Exercise goal:
Each line of the data below that contains "them" must be copied.

Data extracts:
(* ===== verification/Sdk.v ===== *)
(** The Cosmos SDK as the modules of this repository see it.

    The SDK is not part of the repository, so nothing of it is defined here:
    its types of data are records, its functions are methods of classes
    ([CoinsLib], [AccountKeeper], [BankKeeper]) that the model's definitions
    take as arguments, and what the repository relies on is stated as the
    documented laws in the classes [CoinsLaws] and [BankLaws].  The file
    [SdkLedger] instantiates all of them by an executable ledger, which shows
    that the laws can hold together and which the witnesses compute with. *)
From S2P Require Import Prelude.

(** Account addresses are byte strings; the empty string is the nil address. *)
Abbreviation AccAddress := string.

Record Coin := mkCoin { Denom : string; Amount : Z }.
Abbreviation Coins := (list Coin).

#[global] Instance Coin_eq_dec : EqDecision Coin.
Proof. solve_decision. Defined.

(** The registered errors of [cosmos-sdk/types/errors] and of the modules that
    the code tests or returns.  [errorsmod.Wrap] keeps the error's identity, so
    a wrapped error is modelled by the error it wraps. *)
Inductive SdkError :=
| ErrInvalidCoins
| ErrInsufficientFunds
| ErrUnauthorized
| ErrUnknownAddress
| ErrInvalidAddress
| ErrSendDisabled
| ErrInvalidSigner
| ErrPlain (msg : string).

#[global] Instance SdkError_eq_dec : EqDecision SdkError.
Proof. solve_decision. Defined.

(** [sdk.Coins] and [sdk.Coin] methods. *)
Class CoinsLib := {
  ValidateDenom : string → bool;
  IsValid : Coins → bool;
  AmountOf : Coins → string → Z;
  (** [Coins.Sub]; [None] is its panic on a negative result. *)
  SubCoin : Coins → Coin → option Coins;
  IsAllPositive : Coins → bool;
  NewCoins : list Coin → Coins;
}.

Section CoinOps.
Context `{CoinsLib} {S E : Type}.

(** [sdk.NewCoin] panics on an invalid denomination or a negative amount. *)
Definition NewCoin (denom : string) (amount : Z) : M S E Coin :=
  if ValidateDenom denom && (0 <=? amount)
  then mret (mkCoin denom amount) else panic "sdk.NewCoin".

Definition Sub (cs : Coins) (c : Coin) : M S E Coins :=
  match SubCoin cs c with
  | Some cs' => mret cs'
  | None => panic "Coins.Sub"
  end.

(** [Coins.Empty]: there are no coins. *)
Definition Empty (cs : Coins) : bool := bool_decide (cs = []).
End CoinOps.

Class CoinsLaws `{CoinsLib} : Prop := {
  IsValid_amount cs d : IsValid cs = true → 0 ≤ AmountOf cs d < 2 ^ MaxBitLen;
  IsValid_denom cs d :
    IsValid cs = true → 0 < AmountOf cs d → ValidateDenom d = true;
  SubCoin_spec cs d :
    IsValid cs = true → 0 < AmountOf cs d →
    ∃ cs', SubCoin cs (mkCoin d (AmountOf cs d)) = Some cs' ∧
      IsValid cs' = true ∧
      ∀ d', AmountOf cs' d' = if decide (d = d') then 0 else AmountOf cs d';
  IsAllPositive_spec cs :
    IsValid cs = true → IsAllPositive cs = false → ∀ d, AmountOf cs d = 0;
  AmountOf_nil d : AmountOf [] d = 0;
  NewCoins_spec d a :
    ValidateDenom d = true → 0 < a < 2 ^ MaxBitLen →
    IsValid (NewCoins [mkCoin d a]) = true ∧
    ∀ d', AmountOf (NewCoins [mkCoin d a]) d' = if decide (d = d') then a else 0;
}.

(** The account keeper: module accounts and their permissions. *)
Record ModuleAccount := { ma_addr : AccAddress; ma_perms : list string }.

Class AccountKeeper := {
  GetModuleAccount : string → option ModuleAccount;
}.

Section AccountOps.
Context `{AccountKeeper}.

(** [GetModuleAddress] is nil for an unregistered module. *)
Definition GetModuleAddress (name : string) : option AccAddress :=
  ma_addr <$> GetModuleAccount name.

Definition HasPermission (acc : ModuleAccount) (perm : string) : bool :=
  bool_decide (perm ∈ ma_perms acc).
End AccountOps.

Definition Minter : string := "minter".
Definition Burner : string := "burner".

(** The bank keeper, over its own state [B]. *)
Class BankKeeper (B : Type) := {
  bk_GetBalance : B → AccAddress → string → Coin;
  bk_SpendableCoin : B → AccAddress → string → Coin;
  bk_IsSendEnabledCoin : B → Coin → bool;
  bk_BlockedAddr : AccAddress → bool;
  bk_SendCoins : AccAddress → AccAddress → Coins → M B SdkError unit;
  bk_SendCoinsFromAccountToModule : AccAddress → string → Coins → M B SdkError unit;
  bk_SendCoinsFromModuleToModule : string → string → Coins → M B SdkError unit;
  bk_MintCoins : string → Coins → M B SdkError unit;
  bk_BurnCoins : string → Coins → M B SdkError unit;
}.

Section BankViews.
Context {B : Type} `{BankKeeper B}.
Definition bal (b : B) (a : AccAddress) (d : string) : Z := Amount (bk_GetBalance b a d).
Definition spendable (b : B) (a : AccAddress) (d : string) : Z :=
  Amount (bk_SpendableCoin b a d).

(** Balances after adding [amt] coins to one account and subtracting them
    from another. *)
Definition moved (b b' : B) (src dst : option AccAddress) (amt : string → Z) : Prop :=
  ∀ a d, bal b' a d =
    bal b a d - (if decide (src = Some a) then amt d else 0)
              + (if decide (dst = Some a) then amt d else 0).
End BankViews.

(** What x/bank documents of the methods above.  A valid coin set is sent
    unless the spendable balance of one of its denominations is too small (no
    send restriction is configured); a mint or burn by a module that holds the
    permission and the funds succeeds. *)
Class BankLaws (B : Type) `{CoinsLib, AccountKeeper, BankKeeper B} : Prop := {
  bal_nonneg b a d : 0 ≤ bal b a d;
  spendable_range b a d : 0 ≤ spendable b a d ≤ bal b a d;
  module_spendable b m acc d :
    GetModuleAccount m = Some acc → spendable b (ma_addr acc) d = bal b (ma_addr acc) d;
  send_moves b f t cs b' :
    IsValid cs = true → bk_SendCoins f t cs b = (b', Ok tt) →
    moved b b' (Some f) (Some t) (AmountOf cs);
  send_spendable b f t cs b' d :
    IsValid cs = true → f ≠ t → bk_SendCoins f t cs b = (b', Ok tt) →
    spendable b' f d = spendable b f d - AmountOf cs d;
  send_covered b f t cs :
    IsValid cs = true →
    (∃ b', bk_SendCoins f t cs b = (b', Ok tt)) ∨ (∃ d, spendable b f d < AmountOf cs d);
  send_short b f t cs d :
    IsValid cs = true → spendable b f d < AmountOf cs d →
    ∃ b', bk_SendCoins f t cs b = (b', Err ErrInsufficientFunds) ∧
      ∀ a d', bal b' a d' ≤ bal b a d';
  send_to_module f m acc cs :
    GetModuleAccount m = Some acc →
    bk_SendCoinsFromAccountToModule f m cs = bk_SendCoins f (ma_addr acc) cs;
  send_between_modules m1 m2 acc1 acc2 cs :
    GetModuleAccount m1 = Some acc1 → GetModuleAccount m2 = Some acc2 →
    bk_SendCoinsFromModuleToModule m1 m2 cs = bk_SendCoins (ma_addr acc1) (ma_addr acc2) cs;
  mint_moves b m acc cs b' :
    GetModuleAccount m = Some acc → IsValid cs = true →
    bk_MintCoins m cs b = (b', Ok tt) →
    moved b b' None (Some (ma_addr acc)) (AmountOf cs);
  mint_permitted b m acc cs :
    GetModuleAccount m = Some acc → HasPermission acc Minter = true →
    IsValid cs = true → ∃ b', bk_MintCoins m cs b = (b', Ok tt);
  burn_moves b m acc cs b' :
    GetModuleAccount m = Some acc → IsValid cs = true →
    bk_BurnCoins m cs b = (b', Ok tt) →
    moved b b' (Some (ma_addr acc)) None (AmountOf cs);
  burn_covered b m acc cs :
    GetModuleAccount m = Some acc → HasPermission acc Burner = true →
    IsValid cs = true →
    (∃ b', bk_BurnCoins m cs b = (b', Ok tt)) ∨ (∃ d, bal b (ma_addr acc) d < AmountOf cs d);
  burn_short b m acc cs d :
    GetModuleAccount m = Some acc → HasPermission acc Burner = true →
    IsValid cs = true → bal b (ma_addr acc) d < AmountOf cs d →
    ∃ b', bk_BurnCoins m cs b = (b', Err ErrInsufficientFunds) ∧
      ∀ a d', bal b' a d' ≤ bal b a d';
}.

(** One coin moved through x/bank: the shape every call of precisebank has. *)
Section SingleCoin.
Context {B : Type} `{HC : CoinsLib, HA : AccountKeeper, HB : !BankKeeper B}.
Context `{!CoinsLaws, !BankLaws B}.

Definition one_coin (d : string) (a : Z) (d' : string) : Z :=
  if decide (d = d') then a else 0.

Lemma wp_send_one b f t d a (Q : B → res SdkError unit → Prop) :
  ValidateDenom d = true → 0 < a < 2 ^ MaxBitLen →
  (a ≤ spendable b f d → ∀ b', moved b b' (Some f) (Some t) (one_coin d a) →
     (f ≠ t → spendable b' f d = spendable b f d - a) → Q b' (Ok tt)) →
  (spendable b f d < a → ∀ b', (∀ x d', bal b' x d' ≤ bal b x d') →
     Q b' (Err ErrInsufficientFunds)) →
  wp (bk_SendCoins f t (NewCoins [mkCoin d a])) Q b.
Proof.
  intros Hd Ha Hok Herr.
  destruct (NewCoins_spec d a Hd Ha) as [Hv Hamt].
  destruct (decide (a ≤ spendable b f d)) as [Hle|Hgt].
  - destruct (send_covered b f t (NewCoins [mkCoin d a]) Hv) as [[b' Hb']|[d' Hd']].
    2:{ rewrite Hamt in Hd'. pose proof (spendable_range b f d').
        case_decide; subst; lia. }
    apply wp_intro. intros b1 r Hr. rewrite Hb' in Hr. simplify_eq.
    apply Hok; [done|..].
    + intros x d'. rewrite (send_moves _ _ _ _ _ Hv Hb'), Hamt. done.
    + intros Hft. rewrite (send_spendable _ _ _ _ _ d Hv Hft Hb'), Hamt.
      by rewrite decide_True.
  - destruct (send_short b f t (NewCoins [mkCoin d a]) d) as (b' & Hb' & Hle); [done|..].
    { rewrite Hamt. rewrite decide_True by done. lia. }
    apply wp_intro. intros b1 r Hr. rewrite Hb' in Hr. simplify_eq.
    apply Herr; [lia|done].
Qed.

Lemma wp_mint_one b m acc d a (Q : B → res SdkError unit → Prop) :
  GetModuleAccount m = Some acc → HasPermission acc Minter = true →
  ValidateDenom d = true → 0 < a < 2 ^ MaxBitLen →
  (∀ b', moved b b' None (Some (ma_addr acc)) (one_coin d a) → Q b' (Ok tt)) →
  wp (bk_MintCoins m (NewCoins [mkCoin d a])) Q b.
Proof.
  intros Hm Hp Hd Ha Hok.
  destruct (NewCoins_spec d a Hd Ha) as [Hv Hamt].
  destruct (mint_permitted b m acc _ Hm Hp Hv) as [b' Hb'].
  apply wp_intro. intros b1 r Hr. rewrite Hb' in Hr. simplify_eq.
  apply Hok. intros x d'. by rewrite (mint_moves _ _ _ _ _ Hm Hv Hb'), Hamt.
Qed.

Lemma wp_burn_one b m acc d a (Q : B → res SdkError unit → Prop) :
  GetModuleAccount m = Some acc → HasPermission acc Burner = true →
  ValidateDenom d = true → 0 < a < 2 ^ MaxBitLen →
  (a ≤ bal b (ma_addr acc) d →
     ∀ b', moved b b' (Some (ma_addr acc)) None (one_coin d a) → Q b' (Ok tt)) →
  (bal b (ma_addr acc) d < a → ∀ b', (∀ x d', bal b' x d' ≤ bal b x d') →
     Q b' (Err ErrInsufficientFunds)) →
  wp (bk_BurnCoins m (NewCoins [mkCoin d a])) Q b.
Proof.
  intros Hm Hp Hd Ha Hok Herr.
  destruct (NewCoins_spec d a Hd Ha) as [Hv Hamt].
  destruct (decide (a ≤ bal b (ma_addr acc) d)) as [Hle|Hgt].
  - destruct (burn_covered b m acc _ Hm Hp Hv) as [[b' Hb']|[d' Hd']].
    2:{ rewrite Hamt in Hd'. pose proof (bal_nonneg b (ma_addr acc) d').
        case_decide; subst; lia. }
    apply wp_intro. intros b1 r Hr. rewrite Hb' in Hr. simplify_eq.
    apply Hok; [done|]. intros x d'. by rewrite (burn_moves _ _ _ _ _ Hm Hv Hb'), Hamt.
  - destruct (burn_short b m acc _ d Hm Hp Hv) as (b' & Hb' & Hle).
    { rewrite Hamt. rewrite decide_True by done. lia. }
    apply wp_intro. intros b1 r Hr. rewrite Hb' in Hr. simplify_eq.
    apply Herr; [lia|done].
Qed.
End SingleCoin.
--
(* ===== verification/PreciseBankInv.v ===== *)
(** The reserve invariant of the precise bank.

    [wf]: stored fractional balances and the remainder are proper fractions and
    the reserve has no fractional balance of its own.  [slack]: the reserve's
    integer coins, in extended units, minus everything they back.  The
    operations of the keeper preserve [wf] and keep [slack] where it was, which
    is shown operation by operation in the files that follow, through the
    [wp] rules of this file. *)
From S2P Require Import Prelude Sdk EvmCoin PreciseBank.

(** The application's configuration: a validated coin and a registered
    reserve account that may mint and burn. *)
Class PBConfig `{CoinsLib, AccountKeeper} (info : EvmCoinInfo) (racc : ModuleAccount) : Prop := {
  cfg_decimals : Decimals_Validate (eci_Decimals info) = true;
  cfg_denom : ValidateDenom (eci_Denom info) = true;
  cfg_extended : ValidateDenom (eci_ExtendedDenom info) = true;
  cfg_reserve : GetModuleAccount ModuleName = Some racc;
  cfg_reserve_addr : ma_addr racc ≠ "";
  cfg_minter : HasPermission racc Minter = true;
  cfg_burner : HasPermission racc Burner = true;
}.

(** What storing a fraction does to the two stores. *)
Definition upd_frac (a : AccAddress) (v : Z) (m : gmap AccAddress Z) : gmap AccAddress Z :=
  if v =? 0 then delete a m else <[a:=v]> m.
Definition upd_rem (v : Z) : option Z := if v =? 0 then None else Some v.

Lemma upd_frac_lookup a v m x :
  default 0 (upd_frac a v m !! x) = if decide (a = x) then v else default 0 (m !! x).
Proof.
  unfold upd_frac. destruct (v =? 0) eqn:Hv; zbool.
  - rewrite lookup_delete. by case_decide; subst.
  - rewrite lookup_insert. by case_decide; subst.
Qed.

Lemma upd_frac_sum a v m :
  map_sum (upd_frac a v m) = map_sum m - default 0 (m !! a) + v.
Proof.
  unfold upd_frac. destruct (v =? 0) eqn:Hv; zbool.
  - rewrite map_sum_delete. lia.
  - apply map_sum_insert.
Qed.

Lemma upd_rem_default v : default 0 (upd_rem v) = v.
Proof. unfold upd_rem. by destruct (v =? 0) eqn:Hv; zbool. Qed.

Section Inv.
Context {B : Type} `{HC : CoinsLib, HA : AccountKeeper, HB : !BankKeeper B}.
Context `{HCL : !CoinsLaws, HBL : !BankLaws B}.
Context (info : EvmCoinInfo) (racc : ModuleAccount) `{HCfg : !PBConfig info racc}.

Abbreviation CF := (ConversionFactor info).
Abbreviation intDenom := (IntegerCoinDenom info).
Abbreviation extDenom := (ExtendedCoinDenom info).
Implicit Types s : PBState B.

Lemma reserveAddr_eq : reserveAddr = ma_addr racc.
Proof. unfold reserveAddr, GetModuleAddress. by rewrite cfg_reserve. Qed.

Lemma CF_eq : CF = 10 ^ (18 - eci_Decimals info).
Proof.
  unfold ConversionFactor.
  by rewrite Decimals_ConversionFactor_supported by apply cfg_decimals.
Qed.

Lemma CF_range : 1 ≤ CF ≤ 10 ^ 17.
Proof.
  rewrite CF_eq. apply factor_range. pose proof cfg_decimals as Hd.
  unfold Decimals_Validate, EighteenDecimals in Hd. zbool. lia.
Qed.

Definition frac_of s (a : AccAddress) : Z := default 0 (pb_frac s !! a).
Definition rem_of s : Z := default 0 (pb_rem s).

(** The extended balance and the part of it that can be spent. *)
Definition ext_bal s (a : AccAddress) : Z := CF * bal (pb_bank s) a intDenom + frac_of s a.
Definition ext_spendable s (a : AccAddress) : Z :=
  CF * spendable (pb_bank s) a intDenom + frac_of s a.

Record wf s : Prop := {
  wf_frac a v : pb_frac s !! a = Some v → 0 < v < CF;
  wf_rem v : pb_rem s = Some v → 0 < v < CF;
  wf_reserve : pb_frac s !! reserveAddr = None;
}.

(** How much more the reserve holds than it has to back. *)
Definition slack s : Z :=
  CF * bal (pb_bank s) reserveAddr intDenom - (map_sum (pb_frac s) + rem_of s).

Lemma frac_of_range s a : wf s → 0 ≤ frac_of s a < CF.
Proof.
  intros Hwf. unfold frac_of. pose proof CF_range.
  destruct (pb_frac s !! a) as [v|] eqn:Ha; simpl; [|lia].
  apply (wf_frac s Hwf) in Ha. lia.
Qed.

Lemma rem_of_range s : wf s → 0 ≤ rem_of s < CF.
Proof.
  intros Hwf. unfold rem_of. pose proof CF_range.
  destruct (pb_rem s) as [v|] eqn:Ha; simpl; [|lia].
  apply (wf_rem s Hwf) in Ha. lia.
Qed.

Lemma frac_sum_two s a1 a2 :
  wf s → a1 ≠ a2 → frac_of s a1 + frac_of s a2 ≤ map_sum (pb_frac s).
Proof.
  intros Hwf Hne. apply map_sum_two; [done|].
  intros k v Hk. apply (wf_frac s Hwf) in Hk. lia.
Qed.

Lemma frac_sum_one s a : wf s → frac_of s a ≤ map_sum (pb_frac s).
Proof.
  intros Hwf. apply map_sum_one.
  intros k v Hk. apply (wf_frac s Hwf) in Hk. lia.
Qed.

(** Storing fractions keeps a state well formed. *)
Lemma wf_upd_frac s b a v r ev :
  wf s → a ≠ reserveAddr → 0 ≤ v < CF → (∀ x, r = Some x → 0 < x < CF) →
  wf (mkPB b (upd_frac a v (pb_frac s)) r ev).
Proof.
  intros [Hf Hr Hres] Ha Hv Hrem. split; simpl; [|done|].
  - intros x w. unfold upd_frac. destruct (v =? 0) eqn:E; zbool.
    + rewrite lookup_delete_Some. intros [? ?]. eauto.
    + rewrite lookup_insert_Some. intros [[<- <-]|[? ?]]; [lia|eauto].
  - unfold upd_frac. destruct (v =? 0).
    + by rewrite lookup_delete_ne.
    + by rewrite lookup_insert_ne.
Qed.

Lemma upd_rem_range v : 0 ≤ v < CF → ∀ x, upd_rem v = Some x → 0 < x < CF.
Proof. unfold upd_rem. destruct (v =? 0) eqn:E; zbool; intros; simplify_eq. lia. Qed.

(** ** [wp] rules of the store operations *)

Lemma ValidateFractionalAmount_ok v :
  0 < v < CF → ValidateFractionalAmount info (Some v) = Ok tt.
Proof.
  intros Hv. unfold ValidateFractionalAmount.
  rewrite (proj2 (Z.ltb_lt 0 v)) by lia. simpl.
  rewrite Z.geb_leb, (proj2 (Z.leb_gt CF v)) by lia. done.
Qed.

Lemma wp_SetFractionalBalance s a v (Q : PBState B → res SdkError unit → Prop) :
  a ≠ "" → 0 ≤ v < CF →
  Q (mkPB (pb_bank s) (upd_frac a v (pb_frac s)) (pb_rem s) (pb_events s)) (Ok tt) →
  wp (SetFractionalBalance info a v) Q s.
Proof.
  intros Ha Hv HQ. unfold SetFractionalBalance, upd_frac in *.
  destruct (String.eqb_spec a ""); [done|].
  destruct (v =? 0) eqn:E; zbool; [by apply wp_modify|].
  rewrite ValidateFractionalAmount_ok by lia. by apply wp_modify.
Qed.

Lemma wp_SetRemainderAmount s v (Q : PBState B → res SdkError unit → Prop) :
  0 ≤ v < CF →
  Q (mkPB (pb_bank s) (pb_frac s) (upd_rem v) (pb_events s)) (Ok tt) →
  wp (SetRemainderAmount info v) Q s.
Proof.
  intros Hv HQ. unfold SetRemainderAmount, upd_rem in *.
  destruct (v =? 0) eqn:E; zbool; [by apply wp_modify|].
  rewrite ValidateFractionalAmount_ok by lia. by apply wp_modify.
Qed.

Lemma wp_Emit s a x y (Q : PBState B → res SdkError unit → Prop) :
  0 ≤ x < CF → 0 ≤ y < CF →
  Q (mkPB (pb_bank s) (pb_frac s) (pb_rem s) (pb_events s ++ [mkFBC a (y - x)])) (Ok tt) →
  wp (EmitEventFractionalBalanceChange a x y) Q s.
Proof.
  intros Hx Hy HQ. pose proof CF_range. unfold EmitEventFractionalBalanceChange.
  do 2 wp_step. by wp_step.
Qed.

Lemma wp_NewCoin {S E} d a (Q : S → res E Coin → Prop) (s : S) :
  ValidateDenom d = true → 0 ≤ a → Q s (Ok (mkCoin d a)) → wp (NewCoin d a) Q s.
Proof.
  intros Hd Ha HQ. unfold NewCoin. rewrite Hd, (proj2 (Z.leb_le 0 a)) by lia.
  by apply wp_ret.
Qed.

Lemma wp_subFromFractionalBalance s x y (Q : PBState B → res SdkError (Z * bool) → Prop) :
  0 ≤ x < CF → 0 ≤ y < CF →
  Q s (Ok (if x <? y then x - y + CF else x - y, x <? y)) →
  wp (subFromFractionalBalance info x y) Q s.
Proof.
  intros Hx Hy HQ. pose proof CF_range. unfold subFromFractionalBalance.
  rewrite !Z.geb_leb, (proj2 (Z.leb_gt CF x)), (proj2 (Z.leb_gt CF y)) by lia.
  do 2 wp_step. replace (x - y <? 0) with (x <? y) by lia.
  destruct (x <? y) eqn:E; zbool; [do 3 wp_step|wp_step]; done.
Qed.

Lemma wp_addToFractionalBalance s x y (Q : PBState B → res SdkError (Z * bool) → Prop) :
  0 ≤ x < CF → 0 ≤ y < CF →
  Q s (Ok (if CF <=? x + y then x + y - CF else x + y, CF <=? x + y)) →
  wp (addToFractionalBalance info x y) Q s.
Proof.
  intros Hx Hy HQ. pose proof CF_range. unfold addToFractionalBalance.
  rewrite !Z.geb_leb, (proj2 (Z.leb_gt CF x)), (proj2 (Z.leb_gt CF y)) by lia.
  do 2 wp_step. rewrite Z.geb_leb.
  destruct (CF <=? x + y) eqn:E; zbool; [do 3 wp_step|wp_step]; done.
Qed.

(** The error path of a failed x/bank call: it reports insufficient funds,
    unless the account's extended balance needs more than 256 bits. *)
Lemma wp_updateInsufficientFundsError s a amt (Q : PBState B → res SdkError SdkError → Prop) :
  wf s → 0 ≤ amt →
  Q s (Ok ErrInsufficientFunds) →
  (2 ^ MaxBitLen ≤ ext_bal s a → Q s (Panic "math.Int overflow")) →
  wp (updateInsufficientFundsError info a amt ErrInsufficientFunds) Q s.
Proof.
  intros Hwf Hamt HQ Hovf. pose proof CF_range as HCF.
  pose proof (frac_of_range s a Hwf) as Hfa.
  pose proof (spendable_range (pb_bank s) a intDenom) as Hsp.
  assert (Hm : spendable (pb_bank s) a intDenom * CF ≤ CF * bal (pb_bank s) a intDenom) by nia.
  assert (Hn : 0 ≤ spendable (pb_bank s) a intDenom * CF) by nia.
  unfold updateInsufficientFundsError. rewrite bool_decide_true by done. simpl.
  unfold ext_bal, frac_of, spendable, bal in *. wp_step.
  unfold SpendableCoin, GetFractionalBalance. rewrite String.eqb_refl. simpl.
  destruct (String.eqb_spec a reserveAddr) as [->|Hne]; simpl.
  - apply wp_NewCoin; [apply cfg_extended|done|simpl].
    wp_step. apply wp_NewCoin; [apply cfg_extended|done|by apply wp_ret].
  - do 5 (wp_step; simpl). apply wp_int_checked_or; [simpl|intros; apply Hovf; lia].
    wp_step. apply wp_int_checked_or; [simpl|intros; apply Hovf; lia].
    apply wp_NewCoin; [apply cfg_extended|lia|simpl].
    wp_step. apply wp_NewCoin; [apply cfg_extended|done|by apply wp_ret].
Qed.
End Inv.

Reply:
    [SdkLedger] instantiates all of them by an executable ledger, which shows
(** Balances after adding [amt] coins to one account and subtracting them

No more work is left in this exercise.